*WORK REQUEST:*
Extract, unchanged, each line of the listing below from its first line through the line that contains "(** One byte", inclusive, and nothing else.

++++++++++++++++++++

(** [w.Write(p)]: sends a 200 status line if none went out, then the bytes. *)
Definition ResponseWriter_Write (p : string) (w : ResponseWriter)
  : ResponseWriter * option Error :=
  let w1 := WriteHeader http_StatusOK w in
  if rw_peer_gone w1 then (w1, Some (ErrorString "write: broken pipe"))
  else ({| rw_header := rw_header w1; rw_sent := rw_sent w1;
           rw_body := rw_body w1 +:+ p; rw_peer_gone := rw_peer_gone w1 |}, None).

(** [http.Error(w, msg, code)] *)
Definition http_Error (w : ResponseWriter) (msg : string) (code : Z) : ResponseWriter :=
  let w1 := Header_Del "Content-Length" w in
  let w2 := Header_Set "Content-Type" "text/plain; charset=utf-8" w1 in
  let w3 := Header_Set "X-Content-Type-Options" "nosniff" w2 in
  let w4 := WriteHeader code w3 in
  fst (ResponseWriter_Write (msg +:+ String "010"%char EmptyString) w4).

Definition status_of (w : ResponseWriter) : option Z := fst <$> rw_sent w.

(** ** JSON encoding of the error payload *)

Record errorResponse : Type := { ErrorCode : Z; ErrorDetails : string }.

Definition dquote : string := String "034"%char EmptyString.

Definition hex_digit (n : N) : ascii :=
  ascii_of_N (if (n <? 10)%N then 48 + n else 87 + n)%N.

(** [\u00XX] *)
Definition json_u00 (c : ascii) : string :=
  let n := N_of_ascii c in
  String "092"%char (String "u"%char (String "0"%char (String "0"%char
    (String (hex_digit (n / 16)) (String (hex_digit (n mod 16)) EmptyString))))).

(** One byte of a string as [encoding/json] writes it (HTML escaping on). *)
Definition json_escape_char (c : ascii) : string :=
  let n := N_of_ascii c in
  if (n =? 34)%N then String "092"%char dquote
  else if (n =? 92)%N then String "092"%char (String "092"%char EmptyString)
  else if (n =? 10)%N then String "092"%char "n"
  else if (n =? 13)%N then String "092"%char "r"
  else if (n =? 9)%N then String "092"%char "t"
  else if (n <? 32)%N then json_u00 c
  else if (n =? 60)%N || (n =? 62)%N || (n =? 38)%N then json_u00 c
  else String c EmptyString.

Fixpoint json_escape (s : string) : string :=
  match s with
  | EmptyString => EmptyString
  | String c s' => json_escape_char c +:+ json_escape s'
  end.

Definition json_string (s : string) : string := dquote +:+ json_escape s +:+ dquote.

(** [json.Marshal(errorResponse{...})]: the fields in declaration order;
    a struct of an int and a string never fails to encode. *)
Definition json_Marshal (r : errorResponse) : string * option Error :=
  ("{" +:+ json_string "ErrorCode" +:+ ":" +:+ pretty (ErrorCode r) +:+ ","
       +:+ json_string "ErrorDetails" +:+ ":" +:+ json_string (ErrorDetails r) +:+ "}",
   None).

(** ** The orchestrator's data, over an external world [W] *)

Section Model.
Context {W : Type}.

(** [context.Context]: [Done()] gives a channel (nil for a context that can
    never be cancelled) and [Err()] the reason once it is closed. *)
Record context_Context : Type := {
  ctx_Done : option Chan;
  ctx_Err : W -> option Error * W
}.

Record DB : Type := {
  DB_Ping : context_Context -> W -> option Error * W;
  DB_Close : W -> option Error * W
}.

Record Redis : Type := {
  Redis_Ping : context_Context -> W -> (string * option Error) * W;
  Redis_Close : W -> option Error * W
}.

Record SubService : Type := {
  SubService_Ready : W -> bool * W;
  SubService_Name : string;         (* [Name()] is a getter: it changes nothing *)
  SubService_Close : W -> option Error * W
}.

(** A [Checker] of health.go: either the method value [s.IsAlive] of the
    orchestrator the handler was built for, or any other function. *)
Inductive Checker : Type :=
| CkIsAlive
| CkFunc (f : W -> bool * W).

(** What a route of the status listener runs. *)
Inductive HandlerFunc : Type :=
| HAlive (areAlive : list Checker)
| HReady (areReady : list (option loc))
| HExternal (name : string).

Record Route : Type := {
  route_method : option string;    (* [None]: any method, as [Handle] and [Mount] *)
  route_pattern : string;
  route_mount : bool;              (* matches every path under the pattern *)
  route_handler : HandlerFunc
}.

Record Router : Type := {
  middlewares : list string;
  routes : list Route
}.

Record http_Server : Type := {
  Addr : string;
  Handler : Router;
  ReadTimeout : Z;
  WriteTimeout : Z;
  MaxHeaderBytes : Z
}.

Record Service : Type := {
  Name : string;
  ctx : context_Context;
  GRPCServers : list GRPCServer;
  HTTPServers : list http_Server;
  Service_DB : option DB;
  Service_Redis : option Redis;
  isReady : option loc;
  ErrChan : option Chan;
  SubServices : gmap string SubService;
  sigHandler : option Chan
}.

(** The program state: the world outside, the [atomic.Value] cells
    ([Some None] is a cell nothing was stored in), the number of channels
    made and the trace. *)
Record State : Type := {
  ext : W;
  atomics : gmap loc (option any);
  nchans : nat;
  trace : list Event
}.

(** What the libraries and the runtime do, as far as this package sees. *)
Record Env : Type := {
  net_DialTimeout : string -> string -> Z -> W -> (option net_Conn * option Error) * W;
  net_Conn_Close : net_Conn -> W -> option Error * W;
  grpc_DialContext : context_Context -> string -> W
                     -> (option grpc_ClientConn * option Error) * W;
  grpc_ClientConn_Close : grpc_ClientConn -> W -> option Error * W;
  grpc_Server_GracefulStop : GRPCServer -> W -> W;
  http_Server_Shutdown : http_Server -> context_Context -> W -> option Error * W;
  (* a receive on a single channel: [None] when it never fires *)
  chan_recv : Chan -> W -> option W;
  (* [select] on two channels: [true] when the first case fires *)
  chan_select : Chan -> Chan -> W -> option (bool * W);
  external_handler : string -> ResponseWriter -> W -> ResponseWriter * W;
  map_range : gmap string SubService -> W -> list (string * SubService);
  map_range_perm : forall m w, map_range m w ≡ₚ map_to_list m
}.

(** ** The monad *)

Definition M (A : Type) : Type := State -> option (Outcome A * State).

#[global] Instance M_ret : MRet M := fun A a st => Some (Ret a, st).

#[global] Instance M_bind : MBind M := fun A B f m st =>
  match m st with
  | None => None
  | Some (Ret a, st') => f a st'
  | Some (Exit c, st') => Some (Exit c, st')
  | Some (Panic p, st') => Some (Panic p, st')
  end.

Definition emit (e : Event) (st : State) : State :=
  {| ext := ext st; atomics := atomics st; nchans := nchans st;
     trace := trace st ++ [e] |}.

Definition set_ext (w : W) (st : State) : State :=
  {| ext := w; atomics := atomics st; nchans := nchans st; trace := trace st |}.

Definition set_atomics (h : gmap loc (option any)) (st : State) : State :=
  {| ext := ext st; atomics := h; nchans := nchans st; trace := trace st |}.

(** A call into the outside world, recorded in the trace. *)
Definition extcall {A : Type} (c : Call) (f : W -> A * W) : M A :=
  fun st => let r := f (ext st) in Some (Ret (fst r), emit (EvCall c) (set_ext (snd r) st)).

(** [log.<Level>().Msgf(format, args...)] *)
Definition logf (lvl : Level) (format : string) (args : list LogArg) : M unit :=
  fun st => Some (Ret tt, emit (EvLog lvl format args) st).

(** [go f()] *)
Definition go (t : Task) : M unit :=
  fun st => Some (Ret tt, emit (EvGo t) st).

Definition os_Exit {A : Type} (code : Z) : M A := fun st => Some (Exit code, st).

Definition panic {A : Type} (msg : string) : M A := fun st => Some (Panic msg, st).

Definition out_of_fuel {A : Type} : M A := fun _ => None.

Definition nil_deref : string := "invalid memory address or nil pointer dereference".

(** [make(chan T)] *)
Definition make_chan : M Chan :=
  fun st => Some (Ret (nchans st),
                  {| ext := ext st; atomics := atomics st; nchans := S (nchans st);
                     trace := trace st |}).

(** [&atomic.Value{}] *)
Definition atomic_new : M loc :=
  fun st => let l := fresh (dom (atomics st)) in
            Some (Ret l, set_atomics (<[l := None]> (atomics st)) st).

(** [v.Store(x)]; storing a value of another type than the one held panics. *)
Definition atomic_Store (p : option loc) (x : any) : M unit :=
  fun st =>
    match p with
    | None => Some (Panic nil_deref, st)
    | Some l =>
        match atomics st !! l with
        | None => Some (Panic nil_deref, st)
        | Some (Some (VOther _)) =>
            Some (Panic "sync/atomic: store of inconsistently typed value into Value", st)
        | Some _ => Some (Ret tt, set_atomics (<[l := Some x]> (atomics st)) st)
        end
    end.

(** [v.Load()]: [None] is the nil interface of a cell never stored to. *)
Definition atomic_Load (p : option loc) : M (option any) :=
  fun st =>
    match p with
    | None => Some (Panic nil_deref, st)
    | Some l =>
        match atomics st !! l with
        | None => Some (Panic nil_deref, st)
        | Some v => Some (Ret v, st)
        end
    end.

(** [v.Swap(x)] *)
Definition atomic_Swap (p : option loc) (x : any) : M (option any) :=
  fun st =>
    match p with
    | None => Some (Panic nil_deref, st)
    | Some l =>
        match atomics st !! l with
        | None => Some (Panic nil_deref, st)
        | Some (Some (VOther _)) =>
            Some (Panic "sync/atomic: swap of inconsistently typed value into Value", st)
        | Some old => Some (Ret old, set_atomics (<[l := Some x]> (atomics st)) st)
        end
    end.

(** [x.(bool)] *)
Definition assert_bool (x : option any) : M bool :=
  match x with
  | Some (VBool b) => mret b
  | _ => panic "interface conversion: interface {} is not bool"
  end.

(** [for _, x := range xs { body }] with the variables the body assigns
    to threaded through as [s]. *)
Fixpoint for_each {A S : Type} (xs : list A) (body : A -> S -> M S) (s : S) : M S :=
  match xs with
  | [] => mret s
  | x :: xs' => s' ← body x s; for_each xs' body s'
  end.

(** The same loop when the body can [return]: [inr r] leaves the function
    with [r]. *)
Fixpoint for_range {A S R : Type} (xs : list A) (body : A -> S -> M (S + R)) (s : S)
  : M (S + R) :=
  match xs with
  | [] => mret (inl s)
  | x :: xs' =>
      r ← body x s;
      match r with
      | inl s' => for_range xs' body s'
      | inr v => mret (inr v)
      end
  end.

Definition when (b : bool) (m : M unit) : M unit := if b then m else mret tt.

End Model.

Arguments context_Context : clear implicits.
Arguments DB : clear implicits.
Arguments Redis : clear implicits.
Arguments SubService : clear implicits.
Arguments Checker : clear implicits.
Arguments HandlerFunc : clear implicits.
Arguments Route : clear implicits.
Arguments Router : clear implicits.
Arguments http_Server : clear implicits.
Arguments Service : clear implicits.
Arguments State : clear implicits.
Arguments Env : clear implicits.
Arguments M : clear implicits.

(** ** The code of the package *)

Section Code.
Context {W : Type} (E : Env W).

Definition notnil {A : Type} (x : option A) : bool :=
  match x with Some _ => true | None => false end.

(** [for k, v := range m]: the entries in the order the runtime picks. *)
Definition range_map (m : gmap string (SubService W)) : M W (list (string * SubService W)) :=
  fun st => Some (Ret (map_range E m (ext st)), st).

++++++++++++++++++++

*PROBLEM SOLUTION:*
(** [w.Write(p)]: sends a 200 status line if none went out, then the bytes. *)
Definition ResponseWriter_Write (p : string) (w : ResponseWriter)
  : ResponseWriter * option Error :=
  let w1 := WriteHeader http_StatusOK w in
  if rw_peer_gone w1 then (w1, Some (ErrorString "write: broken pipe"))
  else ({| rw_header := rw_header w1; rw_sent := rw_sent w1;
           rw_body := rw_body w1 +:+ p; rw_peer_gone := rw_peer_gone w1 |}, None).

(** [http.Error(w, msg, code)] *)
Definition http_Error (w : ResponseWriter) (msg : string) (code : Z) : ResponseWriter :=
  let w1 := Header_Del "Content-Length" w in
  let w2 := Header_Set "Content-Type" "text/plain; charset=utf-8" w1 in
  let w3 := Header_Set "X-Content-Type-Options" "nosniff" w2 in
  let w4 := WriteHeader code w3 in
  fst (ResponseWriter_Write (msg +:+ String "010"%char EmptyString) w4).

Definition status_of (w : ResponseWriter) : option Z := fst <$> rw_sent w.

(** ** JSON encoding of the error payload *)

Record errorResponse : Type := { ErrorCode : Z; ErrorDetails : string }.

Definition dquote : string := String "034"%char EmptyString.

Definition hex_digit (n : N) : ascii :=
  ascii_of_N (if (n <? 10)%N then 48 + n else 87 + n)%N.

(** [\u00XX] *)
Definition json_u00 (c : ascii) : string :=
  let n := N_of_ascii c in
  String "092"%char (String "u"%char (String "0"%char (String "0"%char
    (String (hex_digit (n / 16)) (String (hex_digit (n mod 16)) EmptyString))))).

(** One byte of a string as [encoding/json] writes it (HTML escaping on). *)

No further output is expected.